▶ _Exercise description_: Restate word for word the entries below, starting with the line with "(** ** Storing a result *)" and continuing through the line with "eapply evals_mono; [done|done|].". Include both of those lines and no others.

[Collected data entries]
*** Block opens ***

(** After marking, the slots that read [j] are forced, so [j] is announced. *)
Lemma mark_inv g X E j ns ns' :
  Inv g X E ns → flags_grow ns ns' → force_dirty ns' → stale_up ns' →
  (∀ r s, r ∈ dpts_of ns j → ns' !! r = Some (NSlot s) → s_force_recompute s = true) →
  Inv g X (λ k, E k ∧ k ≠ j) ns'.
Proof.
  intros HI Hg Hfd Hup Hroots. split; [apply HI| |by eapply flags_grow_edges, HI|done|done|].
  - intros k. pose proof (inv_dom _ _ _ _ HI k) as Hd.
    by destruct (Hg k) as [->|(s & f & Hs & -> & _)]; [|rewrite Hs in Hd].
  - intros k s' v Hk HX Hv Hf HE.
    destruct (flags_grow_slot _ _ _ _ Hg Hk) as (s & Hs & Heq & _ & Hfs & _).
    assert (s_dependencies s' = s_dependencies s ∧ s_compute s' = s_compute s ∧ s_value s' = s_value s)
      as (Hds & Hcs & Hvs) by (by rewrite Heq).
    rewrite Hds, Hcs. eapply evals_mono; [eapply (inv_cache _ _ _ _ HI k s v); auto| done|].
    + by rewrite <- Hvs.
    + destruct (s_force_recompute s); [|done]. by rewrite Hfs in Hf.
    + intros l Hl Hin. destruct (decide (l = j)) as [->|Hne].
      * rewrite (Hroots k s') in Hf; [done| |done]. apply (edges_sym _ (inv_edges _ _ _ _ HI)).
        unfold deps_of. by rewrite Hs.
      * apply (HE l); [done|]. by rewrite Hds.
    + intros l x _. by rewrite (flags_grow_cval _ _ _ Hg).
Qed.

Lemma invalidate_ok g X E j c :
  Inv g X E (nodes c) →
  ∃ ns, invalidate_dependents_now j c = (Val false, set_nodes ns c) ∧
    Inv g X (λ k, E k ∧ k ≠ j) ns ∧ flags_grow (nodes c) ns ∧
    (∀ U, up_closed U (nodes c) → (∀ x, x ∈ dpts_of (nodes c) j → U x) → ∀ k, ¬ U k → ns !! k = nodes c !! k).
Proof.
  intros HI.
  destruct (mark_frontier_spec c (dpts_of (nodes c) j)) as (ns & Hm & Hg & Hfd & Hup & Hroots & Hframe);
    [by eapply inv_no_effects|apply HI|apply HI|].
  destruct (dpts_of (nodes c) j) as [|r rs] eqn:Er.
  - exists (nodes c). split_and!; [|eapply mark_inv; eauto using flags_grow_refl; try apply HI|apply flags_grow_refl|done].
    + rewrite set_nodes_id. unfold invalidate_dependents_now, get_node. unfold dpts_of in Er.
      destruct (nodes c !! j) as [[]|]; by rewrite ?Er.
    + rewrite Er. set_solver.
  - exists ns. split_and!; [|eapply mark_inv; eauto; by rewrite Er|done|done].
    unfold invalidate_dependents_now, get_node. unfold dpts_of in Er.
    destruct (nodes c !! j) as [[]|]; try done; rewrite Er; unfold mbind, M_bind; by rewrite Hm.
Qed.

(** ** Storing a result *)

Definition settled (v : V) (s : SlotNode V) : SlotNode V := slot_set_value (Some v) (slot_set_flags false false s).

Lemma settle_inv g X ns i s v :
  Inv g (λ k, X k ∨ k = i) none ns → ns !! i = Some (NSlot s) →
  (∀ j, j ∈ s_dependencies s → clean ns j) →
  evals (cval ns) (s_dependencies s) (s_compute s) v →
  Inv g X (λ k, k = i ∧ is_Some (s_value s) ∧ s_value s ≠ Some v) (<[i := NSlot (settled v s)]> ns).
Proof.
  intros HI Hi Hcl Hev. pose proof (inv_edges _ _ _ _ HI) as He.
  assert (Hdeps : ∀ k, deps_of (<[i:=NSlot (settled v s)]> ns) k = deps_of ns k).
  { intros k. unfold deps_of. destruct (decide (k = i)) as [->|]; [by rewrite lookup_insert_eq, Hi|by rewrite lookup_insert_ne]. }
  assert (Hdpts : ∀ k, dpts_of (<[i:=NSlot (settled v s)]> ns) k = dpts_of ns k).
  { intros k. unfold dpts_of. destruct (decide (k = i)) as [->|]; [by rewrite lookup_insert_eq, Hi|by rewrite lookup_insert_ne]. }
  assert (Hii : i ∉ s_dependencies s).
  { intros Hin. assert (i < i); [|lia]. apply (edges_lt _ He). unfold deps_of. by rewrite Hi. }
  assert (Hcv : ∀ k, k ≠ i → cval (<[i:=NSlot (settled v s)]> ns) k = cval ns k).
  { intros k Hk. unfold cval. by rewrite lookup_insert_ne. }
  split; [apply HI| | | | |].
  - intros k. pose proof (inv_dom _ _ _ _ HI k) as Hd. destruct (decide (k = i)) as [->|].
    + rewrite lookup_insert_eq. by rewrite Hi in Hd.
    + by rewrite lookup_insert_ne.
  - destruct He. split; intros *; rewrite ?Hdeps, ?Hdpts; auto.
  - intros k sk. destruct (decide (k = i)) as [->|]; [rewrite lookup_insert_eq|rewrite lookup_insert_ne by done].
    + by intros [= <-].
    + apply (inv_fd _ _ _ _ HI).
  - intros k sk d. destruct (decide (k = i)) as [->|Hki]; [rewrite lookup_insert_eq|rewrite lookup_insert_ne by done].
    + by intros [= <-].
    + intros Hk Hst Hd sd. destruct (decide (d = i)) as [->|]; [|rewrite lookup_insert_ne by done; by eapply (inv_up _ _ _ _ HI)].
      rewrite lookup_insert_eq. intros [= <-]. exfalso.
      assert (Hin : k ∈ deps_of ns i). { apply (edges_sym _ He). unfold dpts_of. by rewrite Hk. }
      unfold deps_of in Hin. rewrite Hi in Hin. specialize (Hcl _ Hin _ Hk). congruence.
  - intros k sk w. destruct (decide (k = i)) as [->|Hki]; [rewrite lookup_insert_eq|rewrite lookup_insert_ne by done].
    + intros [= <-] _ [= <-] _ _. simpl. eapply evals_mono; [done|done|].
      intros j x Hj. rewrite Hcv; [done|]. by intros ->.
    + intros Hk HX Hw Hf HE. eapply evals_mono; [apply (inv_cache _ _ _ _ HI k sk w); [done|naive_solver|done|done|by intros ? []]|done|].
      intros j x Hj Hx. destruct (decide (j = i)) as [->|]; [|by rewrite Hcv].
      unfold cval in *. rewrite lookup_insert_eq. rewrite Hi in Hx. simpl.
      destruct (decide (v = x)) as [->|Hne]; [done|]. exfalso. apply (HE i); [|done].
      rewrite Hx. split_and!; eauto. congruence.
Qed.

(** ** Running a closure *)

(** No disposal has happened and no custom ripple guard is installed. *)
Definition quiet c : Prop := generations c = ∅ ∧ ripple_by c = ∅.

Definition guarded_from (n : SlotId) ns : Prop :=
  ∀ (k : SlotId) s, ns !! k = Some (NSlot s) → s_in_progress s = true → n ≤ k.

Lemma guarded_same n g X X' E E' ns ns' :
  Inv g X E ns → Inv g X' E' ns' → prog_same ns ns' → guarded_from n ns → guarded_from n ns'.
Proof.
  intros HI HI' Hp Hg k s' Hk Hs. destruct (inv_slot _ _ _ _ k HI) as [s Hs0].
  { unfold is_computed. by rewrite (inv_compute _ _ _ _ _ _ HI' Hk). }
  destruct (Hp _ _ Hs0) as (s1 & Hs1 & E1). rewrite Hk in Hs1. injection Hs1 as <-.
  eapply Hg; [done|]. by rewrite <- E1.
Qed.

Lemma guarded_mono n m ns : n ≤ m → guarded_from m ns → guarded_from n ns.
Proof. intros Hle Hg k s Hk Hs. specialize (Hg k s Hk Hs). lia. Qed.

(** What a refresh of slot [j] promises. *)
Definition refresh_good g (R : SlotId → M V bool) j : Prop := ∀ c X,
  quiet c → Inv g X none (nodes c) → (∀ x, X x → j < x) → guarded_from (S j) (nodes c) → is_computed g j →
  ∃ b ns, R j c = (Val b, set_nodes ns c) ∧ Inv g X none ns ∧
    frame (S j) (nodes c) ns ∧ prog_same (nodes c) ns ∧ clean ns j.

Lemma set_nodes_twice ns ns' c : set_nodes ns (set_nodes ns' c) = set_nodes ns c.
Proof. done. Qed.

Lemma get_slot_ok g R c X j :
  refresh_good g R j →
  quiet c → Inv g X none (nodes c) → (∀ x, X x → j < x) → guarded_from (S j) (nodes c) → is_computed g j →
  ∃ v ns, get_slot_with R j c = (Val v, set_nodes ns c) ∧ Inv g X none ns ∧
    frame (S j) (nodes c) ns ∧ prog_same (nodes c) ns ∧ clean ns j ∧ cval ns j = Some v.
Proof.
  intros HR Hq HI HX Hg Hj. destruct (HR c X Hq HI HX Hg Hj) as (b & ns & E & HI' & Hfr & Hp & Hcl).
  destruct (inv_slot _ _ _ _ j HI' Hj) as [s Hs]. specialize (Hcl s Hs) as Hc.
  apply s_clean_true in Hc as ([v Hv] & _ & _). exists v, ns.
  split_and!; [|done..|unfold cval; by rewrite Hs].
  unfold get_slot_with, mbind, M_bind, with_state. rewrite E. unfold get_slot_node, get_node. simpl.
  by rewrite Hs, Hv.
Qed.

(** Where the closure of slot [i] stands: its node is stale and guarded. *)
Record ready g X i c : Prop := {
  rd_quiet : quiet c;
  rd_inv : Inv g X none (nodes c);
  rd_comp : is_computed g i;
  rd_running : X i;
  rd_above : ∀ x, X x → i ≤ x;
  rd_guard : guarded_from i (nodes c);
  rd_stale : stale (nodes c) i;
  rd_clean : ∀ j, j ∈ deps_of (nodes c) i → clean (nodes c) j;
}.

(** What a part of the closure did. *)
Record reach g X i c ns : Prop := {
  rc_inv : Inv g X none ns;
  rc_frame : frame (S i) (nodes c) ns;
  rc_prog : prog_same (nodes c) ns;
  rc_own : own i (nodes c) ns;
  rc_deps : ∀ j, j ∈ deps_of (nodes c) i → j ∈ deps_of ns i;
}.

Lemma flags_refl ns : frame 0 ns ns ∧ prog_same ns ns.
Proof. apply flags_grow_frame; [apply flags_grow_refl|done]. Qed.

Lemma reach_refl g X i c : Inv g X none (nodes c) → reach g X i c (nodes c).
Proof.
  intros HI. destruct (flags_refl (nodes c)) as [Hf Hp].
  split; [done|eapply frame_mono; [done|lia]|done| |done]. eapply frame_own; [done|lia].
Qed.

Lemma reach_trans g X i c ns1 ns2 : reach g X i c ns1 → reach g X i (set_nodes ns1 c) ns2 → reach g X i c ns2.
Proof.
  intros [] []. split; simpl in *; eauto using frame_trans, prog_same_trans, own_trans.
Qed.

Lemma clean_same n g X X' E E' ns ns' j :
  Inv g X E ns → Inv g X' E' ns' → frame n ns ns' → clean ns j → clean ns' j.
Proof.
  intros HI HI' Hfr Hc s' Hs'. destruct (inv_slot _ _ _ _ j HI) as [s Hs].
  { unfold is_computed. by rewrite (inv_compute _ _ _ _ _ _ HI' Hs'). }
  destruct (fr_clean _ _ _ Hfr _ _ Hs (Hc _ Hs)) as [d Hd]. rewrite Hs' in Hd. injection Hd as ->. by apply Hc in Hs.
Qed.

Lemma reach_ready g X i c ns :
  ready g X i c → reach g X i c ns → (∀ j, j ∈ deps_of ns i → j ∈ deps_of (nodes c) i ∨ clean ns j) →
  ready g X i (set_nodes ns c).
Proof.
  intros [Hq HI Hci HXi HX Hg Hst Hcl] [HI' Hf Hp Ho Hd] Hnew. split; simpl; try done.
  - exact (guarded_same _ _ _ _ _ _ _ _ HI HI' Hp Hg).
  - eapply own_stale; [done|by eapply inv_slot|done].
  - intros j Hj. destruct (Hnew j Hj); [|done]. eapply clean_same; [exact HI|done..|]. auto.
Qed.

(** Linking an edge keeps the invariant of a running slot. *)
Lemma link_ok g X i j c :
  ready g X i c → j < i → (is_source g j ∨ is_computed g j) →
  ∃ ns, register_dependency j i c = set_nodes ns c ∧ reach g X i c ns ∧
    (∀ x, x ∈ deps_of ns i ↔ x ∈ deps_of (nodes c) i ∨ x = j).
Proof.
  intros [Hq HI Hci HXi HX Hg Hst Hcl] Hlt Hj. destruct (inv_slot _ _ _ _ i HI Hci) as [s Hs].
  destruct (linked_ok j i s (nodes c)) as (Hrw & He & Hd); [apply HI|done|done| |].
  { destruct Hj as [Hj|Hj]; [destruct (inv_cell _ _ _ _ j HI Hj) as [? ->]|destruct (inv_slot _ _ _ _ j HI Hj) as [? ->]]; done. }
  exists (linked j i (nodes c)). destruct (rewire_frame _ _ _ Hrw Hst) as (? & ? & ?).
  split_and!; [apply register_dependency_eq; lia|split; try done|done].
  - by eapply rewire_inv.
  - intros x Hx. apply Hd. by left.
Qed.

Lemma cval_frame n ns ns' j v :
  frame n ns ns' → clean ns j → no_effect_nodes ns → cval ns j = Some v → cval ns' j = Some v.
Proof.
  intros Hfr Hcl Hne. unfold cval. destruct (ns !! j) as [[s|cell|e]|] eqn:E; [| |naive_solver|done].
  - intros Hv. destruct (fr_clean _ _ _ Hfr _ _ E (Hcl _ E)) as [d ->]. done.
  - destruct (fr_cell _ _ _ Hfr _ _ E) as [d ->]. done.
Qed.

Lemma track_quiet i j c : quiet c → track i 0 j c = register_dependency j i c.
Proof. intros [Hg _]. unfold track, node_generation. by rewrite Hg, lookup_empty. Qed.

(** One tracked read brings its dependency up to date. *)
Definition tracked_read g X i c j x ns : Prop :=
  reach g X i c ns ∧ j ∈ deps_of ns i ∧ clean ns j ∧ cval ns j = Some x ∧
  (∀ y, y ∈ deps_of ns i → y ∈ deps_of (nodes c) i ∨ y = j).

Lemma read_source_ok g X i j c :
  ready g X i c → j < i → is_source g j →
  ∃ ns x, tracked_read g X i c j x ns ∧
    (modify (track i 0 j);; read_cell j) c = (Val x, set_nodes ns c).
Proof.
  intros Hrd Hlt Hj. destruct (link_ok _ _ _ j _ Hrd Hlt) as (ns & Hreg & Hr & Hd); [by left|].
  destruct (inv_cell _ _ _ _ j (rc_inv _ _ _ _ _ Hr) Hj) as [cell Hc].
  exists ns, (c_value cell). split.
  - split_and!; [done|apply Hd; by right|intros s; congruence|unfold cval; by rewrite Hc|apply Hd].
  - unfold mbind, M_bind, modify, read_cell. rewrite (track_quiet _ _ _ (rd_quiet _ _ _ _ Hrd)), Hreg. unfold get_cell_node, get_node. simpl. by rewrite Hc.
 Qed.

*** Block closes ***

▶ _Finished exercise_:
(** ** Storing a result *)

Definition settled (v : V) (s : SlotNode V) : SlotNode V := slot_set_value (Some v) (slot_set_flags false false s).

Lemma settle_inv g X ns i s v :
  Inv g (λ k, X k ∨ k = i) none ns → ns !! i = Some (NSlot s) →
  (∀ j, j ∈ s_dependencies s → clean ns j) →
  evals (cval ns) (s_dependencies s) (s_compute s) v →
  Inv g X (λ k, k = i ∧ is_Some (s_value s) ∧ s_value s ≠ Some v) (<[i := NSlot (settled v s)]> ns).
Proof.
  intros HI Hi Hcl Hev. pose proof (inv_edges _ _ _ _ HI) as He.
  assert (Hdeps : ∀ k, deps_of (<[i:=NSlot (settled v s)]> ns) k = deps_of ns k).
  { intros k. unfold deps_of. destruct (decide (k = i)) as [->|]; [by rewrite lookup_insert_eq, Hi|by rewrite lookup_insert_ne]. }
  assert (Hdpts : ∀ k, dpts_of (<[i:=NSlot (settled v s)]> ns) k = dpts_of ns k).
  { intros k. unfold dpts_of. destruct (decide (k = i)) as [->|]; [by rewrite lookup_insert_eq, Hi|by rewrite lookup_insert_ne]. }
  assert (Hii : i ∉ s_dependencies s).
  { intros Hin. assert (i < i); [|lia]. apply (edges_lt _ He). unfold deps_of. by rewrite Hi. }
  assert (Hcv : ∀ k, k ≠ i → cval (<[i:=NSlot (settled v s)]> ns) k = cval ns k).
  { intros k Hk. unfold cval. by rewrite lookup_insert_ne. }
  split; [apply HI| | | | |].
  - intros k. pose proof (inv_dom _ _ _ _ HI k) as Hd. destruct (decide (k = i)) as [->|].
    + rewrite lookup_insert_eq. by rewrite Hi in Hd.
    + by rewrite lookup_insert_ne.
  - destruct He. split; intros *; rewrite ?Hdeps, ?Hdpts; auto.
  - intros k sk. destruct (decide (k = i)) as [->|]; [rewrite lookup_insert_eq|rewrite lookup_insert_ne by done].
    + by intros [= <-].
    + apply (inv_fd _ _ _ _ HI).
  - intros k sk d. destruct (decide (k = i)) as [->|Hki]; [rewrite lookup_insert_eq|rewrite lookup_insert_ne by done].
    + by intros [= <-].
    + intros Hk Hst Hd sd. destruct (decide (d = i)) as [->|]; [|rewrite lookup_insert_ne by done; by eapply (inv_up _ _ _ _ HI)].
      rewrite lookup_insert_eq. intros [= <-]. exfalso.
      assert (Hin : k ∈ deps_of ns i). { apply (edges_sym _ He). unfold dpts_of. by rewrite Hk. }
      unfold deps_of in Hin. rewrite Hi in Hin. specialize (Hcl _ Hin _ Hk). congruence.
  - intros k sk w. destruct (decide (k = i)) as [->|Hki]; [rewrite lookup_insert_eq|rewrite lookup_insert_ne by done].
    + intros [= <-] _ [= <-] _ _. simpl. eapply evals_mono; [done|done|].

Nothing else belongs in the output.